Avis négatif du Conseil d’État

Les débats parlementaires avaient pourtant révélé une tension notable entre la volonté de renforcer l'autorité de l'État et la nécessité de préserver les libertés fondamentales.

Le Conseil d'État a mis en évidence l'importance d'une définition précise des termes tels que "ordre public" et "atteinte à l'autorité de l'État", soulignant le risque d'une interprétation trop large qui pourrait engendrer des restrictions disproportionnées des libertés individuelles. Le besoin d'aligner strictement toute nouvelle législation avec les directives de la Cour européenne des droits de l'Homme a été un leitmotiv, avec des rappels fréquents sur la nécessité de maintenir un équilibre entre la sécurité de l'État et les libertés démocratiques.

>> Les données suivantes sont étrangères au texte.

(* ===== verification/Init.v ===== *)
(** * ipfs init (cmd/ipfs/init.go)

    Creating a repository: the configuration is read or generated, the directory is tried,
    profiles are applied, and the repository of [FsRepo] is initialised; then a node on it
    adds the first documents and publishes an empty directory under its key. *)

From Stdlib Require Import ZArith Ascii String.
From stdpp Require Import base gmap sets list strings.
From S2P Require Import Prelude GoStrings GoFS Migrations Datastores FsRepo.

Definition errRepoExists : string := "ipfs configuration file already exists!
Reinitializing would overwrite your keys.
".

(** os.IsPermission *)
Definition IsPermission (e : OSErr) : bool := bool_decide (e = OtherErr "permission denied").

Section init.
Context (env : Env) (X : RepoEnv) {C : Type} `{ConfigPkg C}.
Local Abbreviation fault := (fault env).

(** Profiles, standard output, and what nodes on a repository do: making one, which may
    fail, closing it with its repository, adding the documents, and publishing *)
Context (Profiles : gmap string (C → res string C)) (Fprintf : string → res RErr unit)
  (NewNode : FSRepo C → M W RErr unit) (CloseNode : FSRepo C → M W RErr unit) (SeedInitDocs : M W RErr string)
  (PinEmptyDir FlushPins PublishEmptyDir : M W RErr unit).

(** ** The configuration *)

(** The file given as an argument: what its decoding gives *)
Inductive FileArg := NoEntry (err : option string) | NotRegular | Decoded (r : res string C).

Inductive KeyGenOption := KeySize (n : Z) | KeyType (algorithm : string).

Definition init_config (CreateIdentity : list KeyGenOption → res string C) (Files : option FileArg) (algorithm : string) (bits : option Z) : res RErr C :=
  match Files with
  | Some (NoEntry (Some e)) => Err (EMsg e)
  | Some (NoEntry None) => Err (EMsg "file argument was nil")
  | Some NotRegular => Err (EMsg "expected a regular file")
  | Some (Decoded (Err e)) => Err (EMsg e)
  | Some (Decoded (Ok conf)) => Ok conf
  | None =>
      match CreateIdentity (match bits with Some n => [KeySize n; KeyType algorithm] | None => [KeyType algorithm] end) with
      | Err e => Err (EMsg e)
      | Ok conf => Ok conf
      end
  end.

Fixpoint apply_profiles (profiles : list string) (conf : C) : res RErr C :=
  match profiles with
  | [] => Ok conf
  | profile :: profiles =>
      match Profiles !! profile with
      | None => Err (EMsg ("invalid configuration profile: " +:+ profile))
      | Some transform => match transform conf with Err e => Err (EMsg e) | Ok conf => apply_profiles profiles conf end
      end
  end.
Definition applyProfiles (conf : C) (profiles : string) : res RErr C := if decide (profiles = "") then Ok conf else apply_profiles (Split profiles ",") conf.

(** ** The directory *)

(** os.Mkdir *)
Definition Mkdir (p : string) : M FS OSErr unit :=
  _ ← os_try fault "mkdir" p;
  fs ← mget;
  match fs !! p, fs !! Dir p with
  | Some _, _ => mthrow ErrExist
  | None, Some NDir => mmodify <[p := NDir]>
  | None, _ => mthrow ErrNotExist
  end.

Definition checkWritable (dir : string) : M W RErr unit := λ w,
  match Stat fault dir (wfs w) with
  | (Ok _, _) =>
      let testfile := PathJoin dir "test" in
      match on_fs (OsCreate fault testfile) w with
      | (Err (EOS e), w) => if IsPermission e then (Err (EMsg (dir +:+ " is not writeable by the current user")), w)
                            else (Err (EMsg "unexpected error while checking writeablility of repo root"), w)
      | (Err e, w) => (Err e, w)
      | (Ok _, w) => on_fs (Remove fault testfile) w
      end
  | (Err e, _) =>
      if IsNotExist e then on_fs (Mkdir dir) w
      else if IsPermission e then (Err (EMsg ("cannot write to " +:+ dir +:+ ", incorrect permissions")), w)
      else (Err (EOS e), w)
  end.

(** ** Initialising *)

(** A node on the repository, closed when it has done its work; when it cannot be made the
    repository stays open. *)
Definition with_node (repoRoot : string) (work : M W RErr unit) : M W RErr unit :=
  r ← open env X repoRoot;
  _ ← NewNode r;
  mdefer work (CloseNode r).

Definition addDefaultAssets (repoRoot : string) : M W RErr unit :=
  with_node repoRoot (λ w,
    match SeedInitDocs w with
    | (Err e, w) => (Err (EMsg "init: seeding init docs failed"), w)
    | (Ok dkey, w) => (_ ← mlift (Fprintf "to get started, enter:"); mlift (Fprintf ("ipfs cat /ipfs/" +:+ dkey +:+ "/readme"))) w
    end).

Definition initializeIpnsKeyspace (repoRoot : string) : M W RErr unit :=
  with_node repoRoot (_ ← PinEmptyDir; _ ← FlushPins; PublishEmptyDir).

Definition doInit (repoRoot : string) (empty : bool) (confProfiles : string) (conf : C) : M W RErr unit :=
  _ ← mlift (Fprintf ("initializing IPFS node at " +:+ repoRoot));
  _ ← checkWritable repoRoot;
  w ← mget;
  if IsInitialized env repoRoot w then mthrow (EMsg errRepoExists)
  else
    conf ← mlift (applyProfiles conf confProfiles);
    _ ← Init env X repoRoot conf;
    _ ← (if empty then mret () else addDefaultAssets repoRoot);
    initializeIpnsKeyspace repoRoot.

Definition initCmd (CreateIdentity : list KeyGenOption → res string C) (ConfigRoot : string) (Files : option FileArg) (algorithm : string) (bits : option Z)
    (empty : bool) (profiles : string) : M W RErr unit :=
  conf ← mlift (init_config CreateIdentity Files algorithm bits);
  doInit ConfigRoot empty profiles conf.

(** ** Lemmas *)

(** Another world may only differ in the directory and its test file. *)
Record tried (dir : string) (w w' : W) : Prop := {
  tried_fs : ∀ q, q ≠ dir → q ≠ PathJoin dir "test" → wfs w' !! q = wfs w !! q;
  tried_dir : wfs w !! dir = Some NDir → wfs w' !! dir = Some NDir ∨ PathJoin dir "test" = dir;
  tried_locks : locks w' = locks w;
  tried_ds : open_ds w' = open_ds w;
}.

Lemma checkWritable_fs dir w q : q ≠ dir → q ≠ PathJoin dir "test" → wfs (checkWritable dir w).2 !! q = wfs w !! q.
Proof.
  intros H1 H2. unfold checkWritable, on_fs, Stat, OsCreate, Remove, Mkdir, os_try. go_run.
  go_cases; cbn [wfs snd]; rewrite ?lookup_delete_ne, ?lookup_insert_ne by done; done.
Qed.

Lemma checkWritable_rest dir w : locks (checkWritable dir w).2 = locks w ∧ open_ds (checkWritable dir w).2 = open_ds w.
Proof.
  unfold checkWritable, on_fs. destruct (Stat fault dir (wfs w)) as [[n|e] fs1].
  - destruct (OsCreate fault _ (wfs w)) as [[n'|[]] fs2]; cbn; try (by destruct (Remove fault _ fs2)); repeat case_match; done.
  - destruct (IsNotExist e); [by destruct (Mkdir dir (wfs w))|]. by destruct (IsPermission e).
Qed.
(** The first part of an initialisation touches nothing but the directory and its test file. *)
Definition only_tried (dir : string) (w w' : W) : Prop :=
  (∀ q, q ≠ dir → q ≠ PathJoin dir "test" → wfs w' !! q = wfs w !! q) ∧ locks w' = locks w ∧ open_ds w' = open_ds w.

Lemma checkWritable_tried dir w r w' : checkWritable dir w = (r, w') → only_tried dir w w'.
Proof.
  intros Hc. pose proof (checkWritable_rest dir w) as [Hl Hd]. rewrite Hc in Hl, Hd. split_and!; [|done..].
  intros q H1 H2. pose proof (checkWritable_fs dir w q H1 H2) as Hq. by rewrite Hc in Hq.
Qed.

Lemma only_tried_refl dir w : only_tried dir w w.
Proof. by split_and!. Qed.

(** Initialising where there is a configuration already, or with a profile that is not
    known or does not apply, fails and leaves the repository as it was: nothing is touched
    but the directory itself and a file named test in it, nothing is locked, and no
    datastore is opened. *)
Theorem doInit_refuses repoRoot empty profiles conf w r w' f (Hf : Filename env repoRoot = Ok f) (Hdir : f ≠ repoRoot) (Htest : f ≠ PathJoin repoRoot "test")
    (Hno : is_Some (wfs w !! f) ∨ ∃ e, applyProfiles conf profiles = Err e) (Hr : doInit repoRoot empty profiles conf w = (r, w')) :
  is_err r = true ∧ only_tried repoRoot w w'.
Proof.
  unfold doInit in Hr. rewrite bind_unfold in Hr. unfold mlift at 1 in Hr. destruct (Fprintf _) as [[]|e]; [|injection Hr as <- <-; by split; [|apply only_tried_refl]].
  rewrite bind_unfold in Hr. destruct (checkWritable repoRoot w) as [[[]|e] w1] eqn:Hc; apply checkWritable_tried in Hc; [|injection Hr as <- <-; by split].
  rewrite bind_unfold in Hr. cbn [mget] in Hr. destruct (IsInitialized env repoRoot w1) eqn:Hi; [injection Hr as <- <-; by split|].
  destruct Hno as [Hno|[e He]].
  - exfalso. unfold IsInitialized, isInitializedUnsynced, configIsInitialized in Hi. rewrite Hf in Hi. unfold FileExists in Hi.
    destruct (Migrations.fault env "stat" f); [done|]. apply bool_decide_eq_false in Hi. apply Hi. destruct Hc as [Hfs _]. by rewrite Hfs.
  - rewrite bind_unfold in Hr. unfold mlift in Hr. rewrite He in Hr. injection Hr as <- <-. by split.
Qed.

(** When initialising succeeds there was no configuration, the profiles applied in
    turn gave the one that was written, and the rest ran on the repository that [Init]
    made of it. *)
Theorem doInit_exact repoRoot empty profiles conf w w' (Hr : doInit repoRoot empty profiles conf w = (Ok (), w')) :
  ∃ conf' w1 w2 w3, only_tried repoRoot w w1 ∧ IsInitialized env repoRoot w1 = false ∧ applyProfiles conf profiles = Ok conf'
    ∧ Init env X repoRoot conf' w1 = (Ok (), w2)
    ∧ (if empty then w3 = w2 else addDefaultAssets repoRoot w2 = (Ok (), w3)) ∧ initializeIpnsKeyspace repoRoot w3 = (Ok (), w').
Proof.
  unfold doInit in Hr. apply bind_ok in Hr as ([] & w0 & [_ ->]%mlift_ok & Hr). apply bind_ok in Hr as ([] & w1 & Hc%checkWritable_tried & Hr).
  apply bind_ok in Hr as (wa & wb & [= <- <-] & Hr). destruct (IsInitialized env repoRoot w1) eqn:Hi; [done|].
  apply bind_ok in Hr as (conf' & wc & [Ha ->]%mlift_ok & Hr). apply bind_ok in Hr as ([] & w2 & Hinit & Hr). apply bind_ok in Hr as ([] & w3 & Hd & Hr).
  exists conf', w1, w2, w3. split_and!; try done. destruct empty; [by injection Hd|done].
Qed.

(** Trying a directory deletes a file named test that was in it. *)
Theorem checkWritable_deletes_test dir w content (Hcalm : ∀ op q, Migrations.fault env op q = None) (Hdir : wfs w !! dir = Some NDir)
    (Hparent : Dir (PathJoin dir "test") = dir) (Htest : wfs w !! PathJoin dir "test" = Some (NFile content)) :
  ∃ w', checkWritable dir w = (Ok (), w') ∧ wfs w' !! PathJoin dir "test" = None.
Proof.
  unfold checkWritable. rewrite (Stat_calm _ Hcalm _ _ _ Hdir). unfold on_fs. rewrite OsCreate_calm; [|done|by rewrite Hparent|by rewrite Htest].
  cbn [wfs locks open_ds]. rewrite (Remove_calm _ Hcalm _ _ (NFile "")) by (by rewrite lookup_insert_eq). eexists. split; [done|]. cbn. apply lookup_delete_eq.
Qed.
End init.

(** ** Witnesses *)

Module InitExample.
Import RepoExample.

Definition existing : W := mkW {["/repo" := NDir; "/repo/config" := NFile "ksecret"; "/repo/test" := NFile "mine"]} ∅ ∅.
Definition profiles : gmap string (Conf → res string Conf) := {["mem" := λ c, Ok (mkConf (key c) true)]}.
Definition run (p : string) (profs : string) (w : W) : res RErr () * W :=
  doInit env X profiles (λ _, Ok ()) (λ _, mret ()) (λ _, mret ()) (mret "Qm") (mret ()) (mret ()) (mret ()) p true profs conf w.

Lemma doInit_refuses_witness : (run "/repo" "mem" existing).1 = Err (EMsg errRepoExists) ∧ only_tried "/repo" existing (run "/repo" "mem" existing).2.
Proof.
  split; [by vm_compute|]. unfold run.
  destruct (doInit env X profiles (λ _, Ok ()) (λ _, mret ()) (λ _, mret ()) (mret "Qm") (mret ()) (mret ()) (mret ()) "/repo" true "mem" conf existing) as [r w'] eqn:Hr.
  apply (proj2 (doInit_refuses _ _ _ _ _ _ _ _ _ _ "/repo" true "mem" conf existing r w' "/repo/config" ltac:(by vm_compute) ltac:(done) ltac:(done) ltac:(left; by vm_compute; eexists) Hr)).
Defined.

Lemma doInit_runs : ∃ w', run "/repo" "mem" w0 = (Ok (), w') ∧ IsInitialized env "/repo" w' = true.
Proof. eexists. split; [vm_compute; reflexivity|]. by vm_compute. Defined.
End InitExample.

Des membres du parlement fédéral, tels que Mme Rajae Maouane (Ecolo‑Groen) et M. Philippe Lamberts (Ecolo‑Groen), ont exprimé leur inquiétude sur la possibilité que la loi soit utilisée pour restreindre indûment les manifestations et la liberté d'expression, des piliers démocratiques essentiels inscrits dans la constitution. Ils ont plaidé pour une approche mesurée et proportionnée, en accord avec la jurisprudence existante.

Des débats ont également porté sur la redondance potentielle de la loi, avec des arguments selon lesquels les infractions déjà existantes couvraient suffisamment le champ d'action de la nouvelle loi proposée. Cela a soulevé des questions sur l'utilité concrète de cet article, avec certains intervenants craignant qu'il ne serve à introduire des mesures punitives supplémentaires non nécessaires, qui pourraient être exploitées de manière arbitraire.

Mme Sophie Rohonyi (DéFI) a rappelé l'importance cruciale de la loi dans la protection de la liberté de la presse et de la critique gouvernementale, évoquant la nécessité de garantir que toute mesure législative soutienne et ne mine pas ces droits fondamentaux.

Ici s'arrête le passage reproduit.